IBI Seminar: Investigating mental illnesses as protein aggregation disorders
Dmitry Fedosov
Nicholas James Bradshaw
Department of Biotechnology, University of Rijeka, Rijeka, Croatia
Join us in person at the PGI Lecture Hall (Building 04.8, Room 365)
Background: Genetic analysis of schizophrenia has made great progress in the last 15 years, identifying many loci that may influence its pathology. However, the existence of many risk variants of small individual effect, combined with rare variants, makes it difficult to identify individual protein targets for downstream study of this devastating psychiatric condition. To complement the genetic approach, we and others have been investigating potential disturbances of proteostasis in schizophrenia. Specifically, we hypothesize that there exist specific proteins that form insoluble protein aggregates in the brains of patients. These would be partially analogous to similar protein accumulations in the neurodegenerative disorders. This symposium will therefore open with a review and update of progress made to date in identifying proteins that aggregate in mental illness.
Methods: To date, most candidate aggregating proteins have been determined through the purification of the insoluble protein fraction of postmortem brain tissue (from patients with schizophrenia, bipolar disorder or major depressive disorder, plus controls). These have either been probed for the protein products of classic schizophrenia risk genes, or else subjected to proteomic analysis. Follow up work has largely consisted of expression of these proteins, in wild type, truncated or mutant forms, and examining their expression and effect in cultured cells or primary neurons, through a combination of immunofluorescent microscopy and biochemical techniques.

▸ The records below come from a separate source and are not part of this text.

(** anthropic_to_responses.go: fromResponsesCallID, toResponsesCallID. *)
Definition fromResponsesCallID (id : string) : string :=
  match CutPrefix id "fc_" with
  | Some after =>
      if HasPrefix after "toolu_" || HasPrefix after "call_" then after else id
  | None => id
  end.

(** ** Usage *)

Definition anthropicUsageFromResponsesUsage (usage : option ResponsesUsage) : AnthropicUsage :=
  match usage with
  | None => zero
  | Some usage =>
      let cachedTokens :=
        match ru_InputTokensDetails usage with
        | Some d => ritd_CachedTokens d | None => 0 end in
      let inputTokens := ru_InputTokens usage -i cachedTokens -i ru_CacheCreationInputTokens usage in
      let inputTokens := if inputTokens <? 0 then 0 else inputTokens in
      (zero : AnthropicUsage)
        <| au_InputTokens := inputTokens |>
        <| au_OutputTokens := ru_OutputTokens usage |>
        <| au_CacheReadInputTokens := cachedTokens |>
        <| au_CacheCreationInputTokens := ru_CacheCreationInputTokens usage |>
  end.

(** ** Non-streaming conversion *)

Definition containsAnthropicToolUseBlock (blocks : list AnthropicContentBlock) : bool :=
  existsb (λ b, String.eqb (acb_Type b) "tool_use") blocks.

Definition responsesStatusToAnthropicStopReason (status : string)
    (details : option ResponsesIncompleteDetails) (blocks : list AnthropicContentBlock) : string :=
  go_switch status
    [ (["incomplete"],
        match details with
        | Some d => if String.eqb (rid_Reason d) "max_output_tokens" then "max_tokens" else "end_turn"
        | None => "end_turn" end);
      (["completed"],
        if containsAnthropicToolUseBlock blocks then "tool_use" else "end_turn") ]
    "end_turn".

Section resToAnth.
Context {J : GoJSON}.

Definition sanitizeAnthropicToolUseInput (name raw : string) : string :=
  if negb (String.eqb name "Read") || is_empty raw then raw else
  match json_UnmarshalRawMap raw with
  | None => raw
  | Some input =>
      match input !! "pages" with
      | Some pages =>
          if negb (String.eqb pages (quoted "")) then raw else
          match json_MarshalRawMap (delete "pages" input) with
          | Some sanitized => sanitized
          | None => raw
          end
      | None => raw
      end
  end.

(** [json.Marshal(map[string]string{"query": query})]. *)
Definition webSearchInputJSON (query : string) : string :=
  "{" +:+ quoted "query" +:+ ":" +:+ json_MarshalString query +:+ "}".

Definition summary_text (summary : list ResponsesSummary) : string :=
  observe (λ s, if String.eqb (rs_Type s) "summary_text" then rs_Text s else "") summary.

Definition responsesItemQuery (item : ResponsesOutput) : string :=
  match ro_Action item with Some a => wsa_Query a | None => "" end.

Results: To date, five proteins have been identified that may form insoluble aggregates in the brains of patients with schizophrenia, and in some instances also in the affective disorders. Of these, DISC1, dysbindin-1 and NPAS3 represent the protein products of classical, pre-GWAS, candidate genes, while CRMP1 and TRIOBP-1 were identified by proteomic approaches, and had not previously been associated with schizophrenia. All are expressed in the brain, and are variously implicated in neurodevelopment and/or synaptic function. Each protein has also been confirmed to be capable of forming aggregates in various experimental systems. We are studying the aggregation of these proteins. Notably, in the case of at least DISC1, TRIOBP-1 and NPAS3, their aggregation propensity is seen to be dependent on specific structural regions of the proteins. Such data allows further analysis of the mechanisms underlying their aggregation, and suggests routes ahead for their study. It is also notable that most of the proteins aggregate independently of each other, with only DISC1 showing a clear propensity to “co-aggregate” with other mental illness proteins in vivo and in vitro.
Conclusions: While still in its infancy as a field, the existence of several insoluble or aggregated proteins in the brains of schizophrenia patients has now been confirmed. Further replication in a wider number of patients is now needed to determine whether this indeed represents a general biological feature of the condition. In parallel, cell and animal studies will help us to understand the pathophysiological consequences of such protein aggregates.